REQUIRED ACTION →
Scan the entries below and give the number of lines containing "else", with no accompanying words.

RECORDED DATA →
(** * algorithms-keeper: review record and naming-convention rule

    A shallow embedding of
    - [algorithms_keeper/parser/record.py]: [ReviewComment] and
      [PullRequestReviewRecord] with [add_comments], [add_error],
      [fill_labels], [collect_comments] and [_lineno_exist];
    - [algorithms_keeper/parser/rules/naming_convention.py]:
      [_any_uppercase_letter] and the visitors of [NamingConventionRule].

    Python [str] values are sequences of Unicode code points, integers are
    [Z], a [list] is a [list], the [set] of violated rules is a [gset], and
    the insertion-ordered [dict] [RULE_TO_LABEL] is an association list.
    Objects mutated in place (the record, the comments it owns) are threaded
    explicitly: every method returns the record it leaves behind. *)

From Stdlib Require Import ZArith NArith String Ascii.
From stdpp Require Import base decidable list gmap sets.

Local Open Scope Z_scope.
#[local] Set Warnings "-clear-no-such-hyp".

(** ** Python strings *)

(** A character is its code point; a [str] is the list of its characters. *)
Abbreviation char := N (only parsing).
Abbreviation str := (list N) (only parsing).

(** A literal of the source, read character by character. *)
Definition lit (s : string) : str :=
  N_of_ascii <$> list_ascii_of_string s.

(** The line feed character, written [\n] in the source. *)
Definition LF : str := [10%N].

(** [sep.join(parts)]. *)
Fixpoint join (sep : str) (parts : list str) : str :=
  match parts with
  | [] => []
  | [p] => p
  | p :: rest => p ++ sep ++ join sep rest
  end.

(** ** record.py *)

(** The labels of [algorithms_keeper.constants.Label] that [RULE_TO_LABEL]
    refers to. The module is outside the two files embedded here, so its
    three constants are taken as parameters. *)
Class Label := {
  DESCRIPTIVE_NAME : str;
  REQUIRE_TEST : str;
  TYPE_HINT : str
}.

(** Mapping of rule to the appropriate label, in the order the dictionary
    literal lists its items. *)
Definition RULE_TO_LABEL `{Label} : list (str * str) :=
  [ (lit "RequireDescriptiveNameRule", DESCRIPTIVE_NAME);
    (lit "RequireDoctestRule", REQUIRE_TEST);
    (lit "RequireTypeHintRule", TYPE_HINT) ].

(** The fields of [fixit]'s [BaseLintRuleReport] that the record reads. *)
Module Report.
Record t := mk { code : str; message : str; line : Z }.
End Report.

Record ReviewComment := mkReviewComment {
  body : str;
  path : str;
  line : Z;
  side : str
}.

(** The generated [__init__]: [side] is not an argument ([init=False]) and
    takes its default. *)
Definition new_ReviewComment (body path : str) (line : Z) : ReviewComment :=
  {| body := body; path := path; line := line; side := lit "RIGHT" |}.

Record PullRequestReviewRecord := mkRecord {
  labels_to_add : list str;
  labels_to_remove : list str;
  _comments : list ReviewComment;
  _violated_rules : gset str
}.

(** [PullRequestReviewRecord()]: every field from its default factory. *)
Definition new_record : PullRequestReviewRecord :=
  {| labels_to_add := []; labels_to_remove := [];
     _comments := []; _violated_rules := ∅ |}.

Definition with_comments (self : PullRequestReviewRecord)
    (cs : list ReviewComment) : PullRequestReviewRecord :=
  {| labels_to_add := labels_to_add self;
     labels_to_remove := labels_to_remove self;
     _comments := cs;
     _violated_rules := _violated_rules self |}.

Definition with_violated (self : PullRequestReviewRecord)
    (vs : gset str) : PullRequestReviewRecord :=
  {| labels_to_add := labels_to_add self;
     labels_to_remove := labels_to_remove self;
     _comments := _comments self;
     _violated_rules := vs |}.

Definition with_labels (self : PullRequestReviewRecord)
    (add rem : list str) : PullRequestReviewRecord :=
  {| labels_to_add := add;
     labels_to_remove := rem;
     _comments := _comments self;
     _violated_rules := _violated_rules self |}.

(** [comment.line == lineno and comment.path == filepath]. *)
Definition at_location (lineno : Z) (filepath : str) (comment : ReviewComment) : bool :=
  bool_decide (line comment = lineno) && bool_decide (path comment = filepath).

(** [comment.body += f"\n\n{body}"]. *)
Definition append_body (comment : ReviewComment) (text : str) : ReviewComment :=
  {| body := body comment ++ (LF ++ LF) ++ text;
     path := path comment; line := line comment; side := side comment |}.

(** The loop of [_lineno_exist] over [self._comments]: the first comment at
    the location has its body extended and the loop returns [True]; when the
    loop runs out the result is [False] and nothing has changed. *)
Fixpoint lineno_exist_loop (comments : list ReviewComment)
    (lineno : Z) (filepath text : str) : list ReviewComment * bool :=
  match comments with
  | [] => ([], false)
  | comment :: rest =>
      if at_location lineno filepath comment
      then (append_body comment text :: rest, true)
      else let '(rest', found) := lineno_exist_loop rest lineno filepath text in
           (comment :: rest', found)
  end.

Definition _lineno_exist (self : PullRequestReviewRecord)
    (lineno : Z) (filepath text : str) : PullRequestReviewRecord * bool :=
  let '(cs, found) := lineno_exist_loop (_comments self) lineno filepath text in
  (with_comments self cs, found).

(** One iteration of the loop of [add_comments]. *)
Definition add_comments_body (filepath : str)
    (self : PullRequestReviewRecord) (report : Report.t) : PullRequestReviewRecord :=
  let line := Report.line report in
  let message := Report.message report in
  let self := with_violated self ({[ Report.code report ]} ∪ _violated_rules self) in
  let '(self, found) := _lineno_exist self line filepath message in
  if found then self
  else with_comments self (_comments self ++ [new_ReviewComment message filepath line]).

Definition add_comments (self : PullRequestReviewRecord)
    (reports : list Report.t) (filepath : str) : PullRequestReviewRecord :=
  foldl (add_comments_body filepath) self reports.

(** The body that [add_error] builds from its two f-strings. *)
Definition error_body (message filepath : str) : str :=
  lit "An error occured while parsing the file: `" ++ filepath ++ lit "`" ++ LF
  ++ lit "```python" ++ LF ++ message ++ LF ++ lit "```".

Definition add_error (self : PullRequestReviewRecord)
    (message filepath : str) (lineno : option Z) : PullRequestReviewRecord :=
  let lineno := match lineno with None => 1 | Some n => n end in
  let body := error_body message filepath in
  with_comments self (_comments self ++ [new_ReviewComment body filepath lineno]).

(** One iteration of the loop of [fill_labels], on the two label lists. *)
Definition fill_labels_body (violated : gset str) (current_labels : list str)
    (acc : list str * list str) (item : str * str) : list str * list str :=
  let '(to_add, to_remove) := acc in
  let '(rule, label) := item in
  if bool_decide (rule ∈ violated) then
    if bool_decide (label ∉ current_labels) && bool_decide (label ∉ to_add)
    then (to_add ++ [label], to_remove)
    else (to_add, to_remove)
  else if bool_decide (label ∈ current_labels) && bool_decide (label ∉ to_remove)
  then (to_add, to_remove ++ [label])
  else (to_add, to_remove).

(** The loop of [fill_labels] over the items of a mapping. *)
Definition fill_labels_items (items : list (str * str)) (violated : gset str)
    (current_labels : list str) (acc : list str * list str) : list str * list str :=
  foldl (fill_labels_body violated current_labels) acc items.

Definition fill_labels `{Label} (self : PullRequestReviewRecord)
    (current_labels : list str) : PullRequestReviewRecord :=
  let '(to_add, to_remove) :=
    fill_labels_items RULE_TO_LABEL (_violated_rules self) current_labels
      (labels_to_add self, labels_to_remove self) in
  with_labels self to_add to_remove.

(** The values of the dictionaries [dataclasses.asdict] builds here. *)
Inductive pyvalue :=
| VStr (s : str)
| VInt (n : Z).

--

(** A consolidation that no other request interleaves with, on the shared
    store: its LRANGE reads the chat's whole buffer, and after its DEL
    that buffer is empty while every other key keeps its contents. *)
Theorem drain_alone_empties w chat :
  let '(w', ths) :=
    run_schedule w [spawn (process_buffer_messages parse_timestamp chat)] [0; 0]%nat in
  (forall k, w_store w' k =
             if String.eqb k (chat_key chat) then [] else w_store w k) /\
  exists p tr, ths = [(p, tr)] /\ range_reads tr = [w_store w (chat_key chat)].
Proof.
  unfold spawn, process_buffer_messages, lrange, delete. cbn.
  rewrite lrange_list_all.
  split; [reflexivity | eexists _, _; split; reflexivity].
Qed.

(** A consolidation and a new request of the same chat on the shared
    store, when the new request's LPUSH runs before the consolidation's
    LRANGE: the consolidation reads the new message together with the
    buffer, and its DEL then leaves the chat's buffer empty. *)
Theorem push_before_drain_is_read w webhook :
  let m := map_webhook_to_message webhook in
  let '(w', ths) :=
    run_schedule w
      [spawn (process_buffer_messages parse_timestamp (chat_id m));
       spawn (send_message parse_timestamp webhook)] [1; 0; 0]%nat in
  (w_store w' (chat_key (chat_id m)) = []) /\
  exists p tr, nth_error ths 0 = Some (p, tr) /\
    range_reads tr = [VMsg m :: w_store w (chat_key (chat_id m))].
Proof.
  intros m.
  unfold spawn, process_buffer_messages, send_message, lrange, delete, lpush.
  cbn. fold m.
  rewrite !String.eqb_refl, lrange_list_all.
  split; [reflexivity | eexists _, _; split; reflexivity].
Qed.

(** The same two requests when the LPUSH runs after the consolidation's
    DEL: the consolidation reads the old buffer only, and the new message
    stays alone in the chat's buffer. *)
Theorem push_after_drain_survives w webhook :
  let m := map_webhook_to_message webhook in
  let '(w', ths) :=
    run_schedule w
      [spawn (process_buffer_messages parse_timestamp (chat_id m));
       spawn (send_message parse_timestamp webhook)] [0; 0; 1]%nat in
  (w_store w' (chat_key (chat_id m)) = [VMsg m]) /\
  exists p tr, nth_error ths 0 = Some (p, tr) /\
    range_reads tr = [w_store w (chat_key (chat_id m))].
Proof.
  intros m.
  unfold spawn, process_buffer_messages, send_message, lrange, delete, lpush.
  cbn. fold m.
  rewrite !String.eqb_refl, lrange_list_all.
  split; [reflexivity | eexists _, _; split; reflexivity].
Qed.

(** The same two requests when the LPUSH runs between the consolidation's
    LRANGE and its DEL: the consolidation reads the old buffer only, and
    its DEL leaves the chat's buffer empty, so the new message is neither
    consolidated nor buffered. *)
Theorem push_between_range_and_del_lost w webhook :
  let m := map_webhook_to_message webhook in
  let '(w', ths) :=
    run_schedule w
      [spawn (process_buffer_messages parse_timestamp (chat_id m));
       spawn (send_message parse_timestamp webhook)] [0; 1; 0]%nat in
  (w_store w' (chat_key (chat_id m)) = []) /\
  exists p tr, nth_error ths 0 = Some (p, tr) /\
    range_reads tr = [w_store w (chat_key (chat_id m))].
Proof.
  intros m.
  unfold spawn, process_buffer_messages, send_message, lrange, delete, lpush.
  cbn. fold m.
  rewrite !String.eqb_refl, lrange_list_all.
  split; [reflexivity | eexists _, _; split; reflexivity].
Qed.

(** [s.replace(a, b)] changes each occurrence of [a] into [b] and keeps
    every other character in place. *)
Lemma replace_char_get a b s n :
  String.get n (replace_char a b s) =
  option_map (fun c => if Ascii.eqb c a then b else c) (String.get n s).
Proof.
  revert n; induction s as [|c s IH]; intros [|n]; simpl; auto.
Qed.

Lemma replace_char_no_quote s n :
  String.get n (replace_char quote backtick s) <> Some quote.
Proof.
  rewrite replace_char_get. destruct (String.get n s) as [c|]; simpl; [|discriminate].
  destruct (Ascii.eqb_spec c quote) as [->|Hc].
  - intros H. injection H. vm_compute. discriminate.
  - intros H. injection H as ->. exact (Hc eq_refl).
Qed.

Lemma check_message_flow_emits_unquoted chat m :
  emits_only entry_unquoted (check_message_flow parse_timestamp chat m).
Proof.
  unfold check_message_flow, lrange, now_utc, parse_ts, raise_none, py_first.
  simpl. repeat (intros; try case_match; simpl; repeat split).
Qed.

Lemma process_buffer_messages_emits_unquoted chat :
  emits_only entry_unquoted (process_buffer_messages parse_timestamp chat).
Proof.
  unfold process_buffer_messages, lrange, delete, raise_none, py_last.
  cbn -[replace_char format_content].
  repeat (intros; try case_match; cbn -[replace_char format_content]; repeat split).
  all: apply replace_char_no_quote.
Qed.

...

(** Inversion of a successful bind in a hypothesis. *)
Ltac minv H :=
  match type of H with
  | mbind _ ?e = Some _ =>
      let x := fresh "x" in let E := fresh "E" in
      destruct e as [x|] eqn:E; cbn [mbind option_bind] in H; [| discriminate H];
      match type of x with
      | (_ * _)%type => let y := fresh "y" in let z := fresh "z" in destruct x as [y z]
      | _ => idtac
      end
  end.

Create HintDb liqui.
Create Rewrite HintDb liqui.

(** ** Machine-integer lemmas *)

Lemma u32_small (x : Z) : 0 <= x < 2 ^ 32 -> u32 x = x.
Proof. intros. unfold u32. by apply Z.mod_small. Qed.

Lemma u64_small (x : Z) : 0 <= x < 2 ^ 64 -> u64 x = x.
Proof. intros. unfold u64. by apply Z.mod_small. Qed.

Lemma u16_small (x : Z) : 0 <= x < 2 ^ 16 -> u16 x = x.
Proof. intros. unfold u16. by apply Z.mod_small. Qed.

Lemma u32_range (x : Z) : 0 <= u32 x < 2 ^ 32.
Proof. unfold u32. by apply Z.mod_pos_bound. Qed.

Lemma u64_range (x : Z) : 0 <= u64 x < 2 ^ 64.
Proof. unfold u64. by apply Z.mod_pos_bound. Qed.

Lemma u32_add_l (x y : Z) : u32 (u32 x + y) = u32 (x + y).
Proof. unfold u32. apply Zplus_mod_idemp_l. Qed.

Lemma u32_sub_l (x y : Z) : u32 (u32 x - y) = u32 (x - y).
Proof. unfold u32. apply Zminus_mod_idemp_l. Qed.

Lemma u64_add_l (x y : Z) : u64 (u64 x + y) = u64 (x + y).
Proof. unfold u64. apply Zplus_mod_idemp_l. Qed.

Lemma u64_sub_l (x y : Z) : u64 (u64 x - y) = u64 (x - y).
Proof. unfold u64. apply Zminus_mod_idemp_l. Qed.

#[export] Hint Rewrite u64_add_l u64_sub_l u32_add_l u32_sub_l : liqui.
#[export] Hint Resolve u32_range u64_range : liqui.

RESPONSE TO THIS TASK →
7